● SUPPLIED INFORMATION
Definition restoreBackup (payload : Payload.t)
    : Db → fault → Result unit * Db * fault :=
  runTx [Trips; Expenses; Meta; SettingsStore] readwrite
    (exec req_write Trips (set_trips (λ _, ∅));
     exec req_write Expenses (set_expenses (λ _, ∅));
     exec req_write Meta (set_meta (λ _, ∅));
     exec req_write SettingsStore (set_settings (λ _, ∅));
     exec req_write Meta
       (set_meta <["schemaVersion" :=
                     str_or (Payload.schemaVersion payload) SCHEMA_VERSION]>);
     let categories :=
       default (Settings.categories DEFAULT_SETTINGS)
               (Payload.config payload ≫= Payload.categories) in
     let payments :=
       default (Settings.paymentMethods DEFAULT_SETTINGS)
               (Payload.config payload ≫= Payload.paymentMethods) in
     exec req_write SettingsStore (set_settings <["categories" := categories]>);
     exec req_write SettingsStore (set_settings <["paymentMethods" := payments]>);
     exec tx_for_of (Payload.trips payload)
       (λ trip, req_write Trips (set_trips <[Trip.id trip := trip]>));
     tx_for_of (Payload.expenses payload)
       (λ expense, req_write Expenses (set_expenses <[Expense.id expense := expense]>))).

(** ** Application module: state *)

Module Filters.
Record t : Type := mk {
  startDate : string;
  endDate : string;
  category : string;
  payment : string;
  search : string
}.

Definition initial : t := mk "" "" "All" "All" "".
End Filters.

Record AppState : Type := mkState {
  st_settings : Settings.t;
  st_trips : list Trip.t;
  activeTripId : string;
  st_expenses : list Expense.t;
  filters : Filters.t;
  editingTripId : option string;
  editingExpenseId : option string;
  pendingRestore : option Payload.t
}.

Definition with_settings (v : Settings.t) (s : AppState) : AppState :=
  mkState v (st_trips s) (activeTripId s) (st_expenses s) (filters s)
          (editingTripId s) (editingExpenseId s) (pendingRestore s).
Definition with_trips (v : list Trip.t) (s : AppState) : AppState :=
  mkState (st_settings s) v (activeTripId s) (st_expenses s) (filters s)
          (editingTripId s) (editingExpenseId s) (pendingRestore s).
Definition with_activeTripId (v : string) (s : AppState) : AppState :=
  mkState (st_settings s) (st_trips s) v (st_expenses s) (filters s)
          (editingTripId s) (editingExpenseId s) (pendingRestore s).
Definition with_expenses (v : list Expense.t) (s : AppState) : AppState :=
  mkState (st_settings s) (st_trips s) (activeTripId s) v (filters s)
          (editingTripId s) (editingExpenseId s) (pendingRestore s).
Definition with_filters (v : Filters.t) (s : AppState) : AppState :=
  mkState (st_settings s) (st_trips s) (activeTripId s) (st_expenses s) v
          (editingTripId s) (editingExpenseId s) (pendingRestore s).
Definition with_editingTripId (v : option string) (s : AppState) : AppState :=
  mkState (st_settings s) (st_trips s) (activeTripId s) (st_expenses s) (filters s)
          v (editingExpenseId s) (pendingRestore s).
Definition with_editingExpenseId (v : option string) (s : AppState) : AppState :=
  mkState (st_settings s) (st_trips s) (activeTripId s) (st_expenses s) (filters s)
          (editingTripId s) v (pendingRestore s).
Definition with_pendingRestore (v : option Payload.t) (s : AppState) : AppState :=
  mkState (st_settings s) (st_trips s) (activeTripId s) (st_expenses s) (filters s)
          (editingTripId s) (editingExpenseId s) v.

(** The application state together with the database and the fault budget
    of the storage engine. *)
Record World : Type := mkWorld {
  app : AppState;
  db : Db;
  flt : fault
}.

(** An event handler either runs to its end or stops on a rejected call. *)
Inductive AppRes (A : Type) : Type :=
  | Ret (a : A) (w : World)
  | Raise (w : World).
Arguments Ret {A} a w.
Arguments Raise {A} w.

Definition App (A : Type) : Type := World → AppRes A.

Definition app_ret {A} (a : A) : App A := λ w, Ret a w.

Definition app_bind {A B} (m : App A) (k : A → App B) : App B :=
  λ w, match m w with
       | Ret a w' => k a w'
       | Raise w' => Raise w'
       end.

Notation "'let*' x := m 'in' k" := (app_bind m (λ x, k))
  (at level 10, x name, m at level 100, k at level 200, only parsing).
Notation "'step' m 'in' k" := (app_bind m (λ _, k))
  (at level 10, m at level 100, k at level 200, only parsing).

(** [await op(...)] for an operation of db.js. *)
Definition call {A} (op : Db → fault → Result A * Db * fault) : App A :=
  λ w, match op (db w) (flt w) with
       | (Ok a, d, f) => Ret a (mkWorld (app w) d f)
       | (Rejected, d, f) => Raise (mkWorld (app w) d f)
       end.

Definition get_state : App AppState := λ w, Ret (app w) w.

Definition modify (g : AppState → AppState) : App unit :=
  λ w, Ret tt (mkWorld (g (app w)) (db w) (flt w)).

Definition world_of {A} (r : AppRes A) : World :=
  match r with
  | Ret _ w => w
  | Raise w => w
  end.

(** The status message a handler ends on, when it ends. *)
Definition status_of {A} (r : AppRes A) : option A :=
  match r with
  | Ret msg _ => Some msg
  | Raise _ => None
  end.

(** ** Sorting and maps *)

(** [Array.prototype.sort] is stable; [before a b] says that the comparator
    does not put [a] after [b] (its value on [(a, b)] is not positive). *)
Fixpoint sort_insert {A} (before : A → A → bool) (x : A) (l : list A) : list A :=
  match l with
  | [] => [x]
  | y :: l' => if before x y then x :: l else y :: sort_insert before x l'
  end.

Definition js_sort {A} (before : A → A → bool) (l : list A) : list A :=
  foldr (sort_insert before) [] l.

(** A [Map] from strings to numbers, in insertion order. *)
Definition JsMap : Type := list (string * Qc).

Fixpoint map_get (k : string) (m : JsMap) : option Qc :=
  match m with
  | [] => None
  | (k', v) :: m' => if decide (k = k') then Some v else map_get k m'
  end.

Fixpoint map_set (k : string) (v : Qc) (m : JsMap) : JsMap :=
  match m with
  | [] => [(k, v)]
  | (k', v') :: m' =>
      if decide (k = k') then (k, v) :: m' else (k', v') :: map_set k v m'
  end.

(** A [Set] of strings, in insertion order. *)
Definition set_add (acc : list string) (x : string) : list string :=
  if bool_decide (x ∈ acc) then acc else acc ++ [x].

(** ** Application module: trips *)

Definition parseCurrencies (input baseCurrency : string) : list string :=
  let items :=
    filter (λ v, JsString.truthy v = true)
      (map (λ v, JsString.toUpperCase (JsString.trim v)) (JsString.split "," input)) in
  let set := fold_left set_add items [] in
  let set := set_add set (JsString.toUpperCase (JsString.trim baseCurrency)) in
  filter (λ v, JsString.truthy v = true) set.

Definition activeTrip (s : AppState) : option Trip.t :=
  find (λ t, bool_decide (Trip.id t = activeTripId s)) (st_trips s).

(** The fields of the trip form, numbers already read by [Number(...)]. *)
Record TripForm : Type := mkTripForm {
  tripName : string;
  tripStartDate : string;
  tripEndDate : string;
  tripBaseCurrency : string;
  tripCurrencies : string;
  tripBudgetEnabled : bool;
  tripBudgetAmount : number;
  tripDailyBudgetAmount : option number   (* [None]: the input is empty *)
}.

(** [uid] is the fresh identifier [uid('trip')] would give, [now] is
    [Date.now()]. *)
Definition collectTripFormData (s : AppState) (form : TripForm) (uid : string)
    (now : Z) : Trip.t :=
  let baseCurrency := JsString.toUpperCase (JsString.trim (tripBaseCurrency form)) in
  let currencies := parseCurrencies (tripCurrencies form) baseCurrency in
  Trip.mk (str_or (editingTripId s) uid)
          (JsString.trim (tripName form))
          (tripStartDate form)
          (tripEndDate form)
          baseCurrency
          currencies
          (tripBudgetEnabled form)
          (if tripBudgetEnabled form then tripBudgetAmount form else Num 0)
          (tripDailyBudgetAmount form)
          now.

Definition validateTripForm (payload : Trip.t) : option string :=
  if negb (JsString.truthy (Trip.name payload))
     || bool_decide (50 < String.length (Trip.name payload))%nat
  then Some "Trip name is required (1-50 chars)."
  else if negb (JsString.truthy (Trip.startDate payload))
          || negb (JsString.truthy (Trip.endDate payload))
  then Some "Start and end date are required."
  else if String.ltb (Trip.endDate payload) (Trip.startDate payload)
  then Some "Start date must be before or equal to end date."
  else if negb (JsString.truthy (Trip.baseCurrency payload))
  then Some "Base currency is required."
  else if negb (bool_decide (Trip.baseCurrency payload ∈ Trip.currencies payload))
  then Some "Currencies must include base currency."
  else if Trip.budgetEnabled payload && negb (num_gt0 (Trip.budgetAmountBase payload))
  then Some "Budget amount is required when budget is enabled."
  else None.

(** ** Application module: expenses *)

Record ExpenseForm : Type := mkExpenseForm {
  expDateTime : string;
  expAmountOriginal : number;
  expCurrency : string;
  expFx : number;
  expCategory : string;
  expPayment : string;
  expNote : string;
  expPaidBy : string;
  expLocation : string;
  expTags : string
}.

● ASSIGNMENT
How many lines in the entries above include the string "Notation"? Please answer with that number and nothing more.

● EXERCISE RESPONSE
2